Clonal T-Cell Receptor Gene Rearrangements in Traumatic Ulcerative Granuloma with Stromal Eosinophilia
CL Kossover, S Budnick, S Li. Emory University, Atlanta, GA
Background: T-cell monoclonality is not confined to lymphoproliferative disorders but additionally has been described in benign reactive conditions. Traumatic ulcerative granuloma with stromal eosinophilia (TUGSE) is a typically self-limited lesion of the oral mucosa with unclear pathogenesis. Morphologically these lesions consist of dense and deeply infiltrative mixed inflammatory cells with a prominent eosinophilic component as well as occasional large atypical mononuclear cells. Although largely regarded as clinically benign lesions, recently a few case reports have demonstrated molecular evidence of T-cell clonality within these lesions, suggesting that a subset of TUGSE might be a low-grade T-cell lymphoproliferative disorder. However, to date a large study examining the prevalence and clinical significance of T-cell clonality in TUGSE's has not been conducted.
Design: To evaluate by molecular methods the presence of T-cell clonality in TUGSE's and to investigate the clinical significance of these findings.

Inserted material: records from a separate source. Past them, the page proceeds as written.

(* ===== verification/Samples.v ===== *)
(** * Sample data

    The reference instances of the libraries, and small tables and replies: the concrete
    inputs at which the theorems are instantiated. *)
From S2P Require Import Prelude GoStd Models Interfaces Db Effects Crypto Auth.
Open Scope Z_scope.

#[export] Existing Instances RefUUID.lib RefText.lib RefBcrypt.lib RefRouter.lib RefPostgres.lib RefCron.lib RefRedis.lib.

Definition demo_tenant : uuid := 1%N.

(** An API key of the tenant, and its stored hash. *)
Definition demo_key : string := "dk_demo".
Definition demo_key_hash : string := Eval vm_compute in HashAPIKey demo_key.
Definition demo_key_row : APIKey :=
  APIKey.mkAPIKey 100%N demo_tenant "ci" demo_key_hash "dk_demo" None 0.

(** One tenant with its key, nothing else. *)
Definition demo_db : DB :=
  {| empty_db with
     tbl_tenants := {[demo_tenant := Tenant.mkTenant demo_tenant "acme" 0]};
     tbl_api_keys := {[100%N := demo_key_row]} |}.

Definition demo_world : world RefRedis.store := mkWorld demo_db RefRedis.empty [].

(** A request answered at time [t] without a fault; [u] is the UUID it may generate. *)
Definition ok_at (t : Z) (u : uuid) : reply := mkReply FOk t u false [] [] [].

Lemma ok_at_reliable t u : reliable (ok_at t u).
Proof. done. Qed.

(** Job 7 of the tenant, on the default queue. *)
Definition sample_job (st : Status) (retryCount maxRetries : Z) : Job := {|
  Job.ID := 7%N;
  Job.TenantID := demo_tenant;
  Job.QueueName := "default";
  Job.JobType := "echo";
  Job.Payload := RawJSON (JObj [("n", JStr "one")]%string);
  Job.Status := st;
  Job.Result := RawNil;
  Job.ErrorMessage := None;
  Job.RetryCount := retryCount;
  Job.MaxRetries := maxRetries;
  Job.ScheduledAt := None;
  Job.StartedAt := None;
  Job.CompletedAt := None;
  Job.CreatedAt := 0;
  Job.UpdatedAt := 0;
|}.

Definition sample_db (j : Job) : DB := {| demo_db with tbl_jobs := {[Job.ID j := j]} |}.

Definition sample_world (j : Job) : world RefRedis.store :=
  mkWorld (sample_db j) RefRedis.empty [].

Lemma sample_lookup_Some j k a :
  tbl_jobs (sample_db j) !! k = Some a → a = j ∧ k = Job.ID j.
Proof. unfold sample_db. simpl. intros [? ?]%lookup_singleton_Some. done. Qed.

Lemma sample_keyed j : keyed Job.ID (tbl_jobs (sample_db j)).
Proof. intros k a Ha. apply sample_lookup_Some in Ha as [-> ->]. done. Qed.

Lemma sample_lookup j : tbl_jobs (sample_db j) !! Job.ID j = Some j.
Proof. unfold sample_db. simpl. apply lookup_singleton_eq. Qed.

Lemma sample_dlq_keyed j : keyed DLQRow.JobID (tbl_dead_letter_queue (sample_db j)).
Proof. intros k a Ha. simpl in Ha. by rewrite lookup_empty in Ha. Qed.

Results: We performed polymerase chain reaction (PCR) analysis for T-cell receptor (TCR) gene rearrangements on 37 cases of TUGSE selected from the 2002-2008 files of the Department of Pathology at Emory University. Clonal TCR gene rearrangements were demonstrated in 7 of the 37 cases. After blind review of the morphology of all 37 cases, two of the clonal cases were diagnosed as atypical lymphoid proliferations based on the findings of cohesive clusters and sheets of atypical large mononuclear cells with abundant mitoses. The remaining 5 clonal cases were morphologically benign. Clinical follow-up was available for 5 of the 7 clonal cases for an average period of 1 year and 9 months after the initial biopsy/excision, with no evidence of local recurrence or development of systemic T cell lymphoma.
Conclusions: The majority of TUGSE's demonstrating a clonal TCR gene rearrangement are morphologically and clinically benign. Without morphologic and/or clinical evidence of a lymphoproliferative process, T cell clonality in these lesions is not an indication of malignancy. More experience is needed with these lesions for a conclusive statement regarding their long-term biologic behavior and the best overall clinical management.
Wednesday, March 11, 2009 9:30 AM
Poster Session V # 188, Wednesday Morning